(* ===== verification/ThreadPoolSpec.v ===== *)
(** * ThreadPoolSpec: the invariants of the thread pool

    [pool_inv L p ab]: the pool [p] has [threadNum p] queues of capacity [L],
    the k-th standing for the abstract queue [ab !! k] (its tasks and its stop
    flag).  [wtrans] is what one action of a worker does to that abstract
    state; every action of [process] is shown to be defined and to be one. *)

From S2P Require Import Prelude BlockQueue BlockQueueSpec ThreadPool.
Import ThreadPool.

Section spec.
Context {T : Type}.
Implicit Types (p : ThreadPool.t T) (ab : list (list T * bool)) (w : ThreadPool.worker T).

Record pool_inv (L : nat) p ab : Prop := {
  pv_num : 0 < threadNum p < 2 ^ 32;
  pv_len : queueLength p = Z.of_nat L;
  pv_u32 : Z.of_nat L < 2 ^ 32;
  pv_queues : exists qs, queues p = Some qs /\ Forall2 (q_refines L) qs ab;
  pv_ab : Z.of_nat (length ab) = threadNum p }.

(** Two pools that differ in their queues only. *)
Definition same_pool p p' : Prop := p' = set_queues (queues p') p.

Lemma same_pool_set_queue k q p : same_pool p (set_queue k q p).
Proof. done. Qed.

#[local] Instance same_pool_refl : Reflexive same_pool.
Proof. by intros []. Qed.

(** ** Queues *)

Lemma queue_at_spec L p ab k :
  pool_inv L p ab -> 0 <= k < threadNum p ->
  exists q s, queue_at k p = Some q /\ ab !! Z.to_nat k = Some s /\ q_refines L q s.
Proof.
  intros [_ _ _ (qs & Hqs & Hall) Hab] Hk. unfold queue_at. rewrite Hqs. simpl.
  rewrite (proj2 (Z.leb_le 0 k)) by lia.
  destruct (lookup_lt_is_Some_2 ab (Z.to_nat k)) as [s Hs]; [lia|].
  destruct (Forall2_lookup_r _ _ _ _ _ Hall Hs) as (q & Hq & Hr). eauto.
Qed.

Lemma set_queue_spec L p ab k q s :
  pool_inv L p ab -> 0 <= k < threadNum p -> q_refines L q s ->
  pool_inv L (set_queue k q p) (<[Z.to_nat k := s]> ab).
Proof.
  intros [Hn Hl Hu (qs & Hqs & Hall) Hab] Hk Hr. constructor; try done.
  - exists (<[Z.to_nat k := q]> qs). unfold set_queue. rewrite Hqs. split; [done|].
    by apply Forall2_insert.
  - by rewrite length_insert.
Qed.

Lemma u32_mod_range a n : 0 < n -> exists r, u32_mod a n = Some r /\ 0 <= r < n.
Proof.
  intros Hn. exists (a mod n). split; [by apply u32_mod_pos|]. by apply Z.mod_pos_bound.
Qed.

☆ ☆ ☆

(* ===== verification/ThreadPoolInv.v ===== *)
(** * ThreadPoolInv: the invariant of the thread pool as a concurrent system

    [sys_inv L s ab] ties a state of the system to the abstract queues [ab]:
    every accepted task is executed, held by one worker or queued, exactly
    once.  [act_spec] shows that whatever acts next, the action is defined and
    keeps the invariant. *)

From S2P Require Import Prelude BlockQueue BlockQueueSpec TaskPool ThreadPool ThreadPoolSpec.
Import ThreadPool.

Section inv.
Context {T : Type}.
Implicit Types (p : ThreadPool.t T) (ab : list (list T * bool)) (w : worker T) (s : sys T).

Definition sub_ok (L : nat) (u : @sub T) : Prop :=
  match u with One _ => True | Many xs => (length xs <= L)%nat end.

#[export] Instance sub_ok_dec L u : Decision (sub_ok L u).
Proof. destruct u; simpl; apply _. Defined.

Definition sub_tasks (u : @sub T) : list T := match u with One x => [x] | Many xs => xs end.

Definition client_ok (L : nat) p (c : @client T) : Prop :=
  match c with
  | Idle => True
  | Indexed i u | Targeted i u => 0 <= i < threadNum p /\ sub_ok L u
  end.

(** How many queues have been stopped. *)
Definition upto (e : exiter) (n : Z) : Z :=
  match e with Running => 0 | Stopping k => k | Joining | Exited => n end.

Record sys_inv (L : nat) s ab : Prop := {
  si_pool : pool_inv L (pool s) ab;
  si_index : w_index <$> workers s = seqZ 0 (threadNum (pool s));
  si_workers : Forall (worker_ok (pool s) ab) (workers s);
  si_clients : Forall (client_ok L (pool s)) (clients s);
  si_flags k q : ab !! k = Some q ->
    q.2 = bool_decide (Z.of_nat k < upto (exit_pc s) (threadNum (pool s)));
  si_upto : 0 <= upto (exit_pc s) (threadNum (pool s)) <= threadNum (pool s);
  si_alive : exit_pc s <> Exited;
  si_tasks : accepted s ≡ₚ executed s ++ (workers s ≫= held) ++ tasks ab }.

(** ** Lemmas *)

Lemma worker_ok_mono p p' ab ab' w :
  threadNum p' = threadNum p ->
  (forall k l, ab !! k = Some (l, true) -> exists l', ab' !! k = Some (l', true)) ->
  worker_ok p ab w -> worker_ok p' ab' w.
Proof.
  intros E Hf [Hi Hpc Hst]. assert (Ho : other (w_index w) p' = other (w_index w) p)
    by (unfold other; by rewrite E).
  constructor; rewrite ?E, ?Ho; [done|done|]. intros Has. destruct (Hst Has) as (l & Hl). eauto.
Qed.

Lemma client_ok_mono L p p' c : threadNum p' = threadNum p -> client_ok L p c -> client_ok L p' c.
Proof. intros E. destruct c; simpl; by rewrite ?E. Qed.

☆ ☆ ☆

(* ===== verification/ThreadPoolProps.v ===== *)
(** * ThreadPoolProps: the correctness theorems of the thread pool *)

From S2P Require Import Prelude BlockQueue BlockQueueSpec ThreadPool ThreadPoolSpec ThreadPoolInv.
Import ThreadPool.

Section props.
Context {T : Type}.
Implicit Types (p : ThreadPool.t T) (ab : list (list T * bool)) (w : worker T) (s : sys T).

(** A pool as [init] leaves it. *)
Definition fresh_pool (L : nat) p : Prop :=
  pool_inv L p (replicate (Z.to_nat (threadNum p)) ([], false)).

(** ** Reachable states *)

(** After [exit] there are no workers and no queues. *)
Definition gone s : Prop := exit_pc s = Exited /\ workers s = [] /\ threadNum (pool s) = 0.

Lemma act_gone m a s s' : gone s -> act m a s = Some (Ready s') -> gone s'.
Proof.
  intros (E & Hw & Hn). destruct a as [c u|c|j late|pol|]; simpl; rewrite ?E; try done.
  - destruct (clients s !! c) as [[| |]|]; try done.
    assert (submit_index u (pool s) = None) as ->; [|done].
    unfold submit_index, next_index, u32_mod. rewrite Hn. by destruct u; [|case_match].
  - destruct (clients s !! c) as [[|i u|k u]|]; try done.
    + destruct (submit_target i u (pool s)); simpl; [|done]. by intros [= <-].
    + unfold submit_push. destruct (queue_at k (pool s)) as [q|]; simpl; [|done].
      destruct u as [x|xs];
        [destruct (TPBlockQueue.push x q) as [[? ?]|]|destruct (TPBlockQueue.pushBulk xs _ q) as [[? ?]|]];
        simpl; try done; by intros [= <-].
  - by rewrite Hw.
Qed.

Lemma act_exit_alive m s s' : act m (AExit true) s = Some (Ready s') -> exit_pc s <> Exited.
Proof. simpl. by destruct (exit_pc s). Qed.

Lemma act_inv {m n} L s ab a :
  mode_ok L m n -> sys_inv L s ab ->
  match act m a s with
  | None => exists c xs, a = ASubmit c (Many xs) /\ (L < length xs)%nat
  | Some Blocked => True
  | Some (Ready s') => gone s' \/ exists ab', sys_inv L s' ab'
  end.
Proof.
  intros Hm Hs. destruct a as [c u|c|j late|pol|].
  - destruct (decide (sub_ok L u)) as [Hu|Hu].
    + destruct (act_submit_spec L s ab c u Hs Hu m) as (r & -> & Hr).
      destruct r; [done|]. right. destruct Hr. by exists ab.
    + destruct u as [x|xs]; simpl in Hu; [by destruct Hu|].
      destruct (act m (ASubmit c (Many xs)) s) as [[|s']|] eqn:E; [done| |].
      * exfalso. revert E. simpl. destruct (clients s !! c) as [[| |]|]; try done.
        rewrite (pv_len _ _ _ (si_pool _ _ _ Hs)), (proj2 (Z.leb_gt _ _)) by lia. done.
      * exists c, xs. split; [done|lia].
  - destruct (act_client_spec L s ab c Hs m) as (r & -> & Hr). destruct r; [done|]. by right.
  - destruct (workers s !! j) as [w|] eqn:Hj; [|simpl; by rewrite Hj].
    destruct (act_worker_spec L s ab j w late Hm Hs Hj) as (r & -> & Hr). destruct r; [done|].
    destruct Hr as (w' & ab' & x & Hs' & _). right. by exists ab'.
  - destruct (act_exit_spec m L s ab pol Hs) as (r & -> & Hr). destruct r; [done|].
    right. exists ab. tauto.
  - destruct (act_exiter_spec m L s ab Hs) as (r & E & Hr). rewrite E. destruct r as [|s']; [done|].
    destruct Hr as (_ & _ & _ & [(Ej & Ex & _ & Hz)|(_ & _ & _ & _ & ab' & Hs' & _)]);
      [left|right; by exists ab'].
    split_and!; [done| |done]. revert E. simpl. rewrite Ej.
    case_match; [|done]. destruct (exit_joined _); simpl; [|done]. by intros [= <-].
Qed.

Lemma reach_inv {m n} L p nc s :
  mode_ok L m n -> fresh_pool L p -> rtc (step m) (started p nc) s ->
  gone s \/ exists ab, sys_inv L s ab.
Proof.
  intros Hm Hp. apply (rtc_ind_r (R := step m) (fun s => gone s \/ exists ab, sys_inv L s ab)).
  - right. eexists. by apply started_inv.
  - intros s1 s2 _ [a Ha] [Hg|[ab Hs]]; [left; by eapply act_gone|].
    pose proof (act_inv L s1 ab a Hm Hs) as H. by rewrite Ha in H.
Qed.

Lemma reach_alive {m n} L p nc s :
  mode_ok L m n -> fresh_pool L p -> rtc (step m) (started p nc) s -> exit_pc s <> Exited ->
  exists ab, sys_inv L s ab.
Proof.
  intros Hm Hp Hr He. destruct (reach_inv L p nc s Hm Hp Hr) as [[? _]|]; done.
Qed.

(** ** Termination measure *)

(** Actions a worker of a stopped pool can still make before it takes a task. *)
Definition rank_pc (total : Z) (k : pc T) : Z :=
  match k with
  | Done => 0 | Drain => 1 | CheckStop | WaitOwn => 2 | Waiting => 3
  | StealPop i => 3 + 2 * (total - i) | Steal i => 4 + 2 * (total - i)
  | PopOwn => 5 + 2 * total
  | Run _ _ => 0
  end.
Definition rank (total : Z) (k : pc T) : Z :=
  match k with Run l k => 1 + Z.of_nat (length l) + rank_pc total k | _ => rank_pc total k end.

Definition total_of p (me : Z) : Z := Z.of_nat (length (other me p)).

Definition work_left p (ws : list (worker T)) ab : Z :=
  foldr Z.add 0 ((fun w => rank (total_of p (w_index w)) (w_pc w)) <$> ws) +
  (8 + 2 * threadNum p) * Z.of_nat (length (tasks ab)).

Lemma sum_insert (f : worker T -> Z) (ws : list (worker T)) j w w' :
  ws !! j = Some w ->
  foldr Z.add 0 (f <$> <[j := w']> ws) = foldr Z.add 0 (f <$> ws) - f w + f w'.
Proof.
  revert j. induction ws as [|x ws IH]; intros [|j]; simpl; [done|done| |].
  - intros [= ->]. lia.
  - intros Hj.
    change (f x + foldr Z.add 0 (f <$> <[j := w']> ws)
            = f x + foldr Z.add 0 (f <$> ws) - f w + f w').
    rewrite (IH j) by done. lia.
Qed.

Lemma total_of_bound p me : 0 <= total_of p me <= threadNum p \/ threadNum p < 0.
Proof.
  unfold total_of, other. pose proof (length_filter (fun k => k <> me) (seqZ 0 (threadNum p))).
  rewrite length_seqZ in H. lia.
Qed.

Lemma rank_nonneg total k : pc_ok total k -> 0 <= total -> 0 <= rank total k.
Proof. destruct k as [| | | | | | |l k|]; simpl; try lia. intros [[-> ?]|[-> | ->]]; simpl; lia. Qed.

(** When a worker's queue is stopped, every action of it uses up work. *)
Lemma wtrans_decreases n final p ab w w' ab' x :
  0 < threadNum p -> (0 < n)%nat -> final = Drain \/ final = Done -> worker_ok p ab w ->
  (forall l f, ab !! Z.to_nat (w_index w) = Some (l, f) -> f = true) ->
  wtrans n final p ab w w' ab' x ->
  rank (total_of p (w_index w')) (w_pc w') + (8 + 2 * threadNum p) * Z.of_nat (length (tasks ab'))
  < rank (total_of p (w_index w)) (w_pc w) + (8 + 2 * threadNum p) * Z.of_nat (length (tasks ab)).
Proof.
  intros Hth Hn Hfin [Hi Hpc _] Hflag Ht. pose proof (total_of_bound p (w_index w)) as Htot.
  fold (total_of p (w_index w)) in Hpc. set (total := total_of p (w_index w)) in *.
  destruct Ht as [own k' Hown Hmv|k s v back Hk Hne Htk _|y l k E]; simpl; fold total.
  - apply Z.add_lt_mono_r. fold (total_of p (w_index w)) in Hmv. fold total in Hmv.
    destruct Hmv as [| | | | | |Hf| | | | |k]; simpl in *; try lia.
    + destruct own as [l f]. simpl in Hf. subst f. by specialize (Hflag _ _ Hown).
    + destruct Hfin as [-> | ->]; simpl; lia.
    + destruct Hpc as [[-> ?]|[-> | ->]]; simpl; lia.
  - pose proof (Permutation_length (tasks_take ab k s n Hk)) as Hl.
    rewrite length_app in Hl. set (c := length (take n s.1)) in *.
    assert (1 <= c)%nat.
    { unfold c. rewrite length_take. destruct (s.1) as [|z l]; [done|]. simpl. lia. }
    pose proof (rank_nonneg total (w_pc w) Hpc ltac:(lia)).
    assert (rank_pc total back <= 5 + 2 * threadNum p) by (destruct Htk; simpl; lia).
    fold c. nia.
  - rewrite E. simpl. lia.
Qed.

☆ ☆ ☆

EXERCISE BRIEF
Determine how many lines of this listing contain "foldr", and give only the number.

WRITTEN ANSWER
4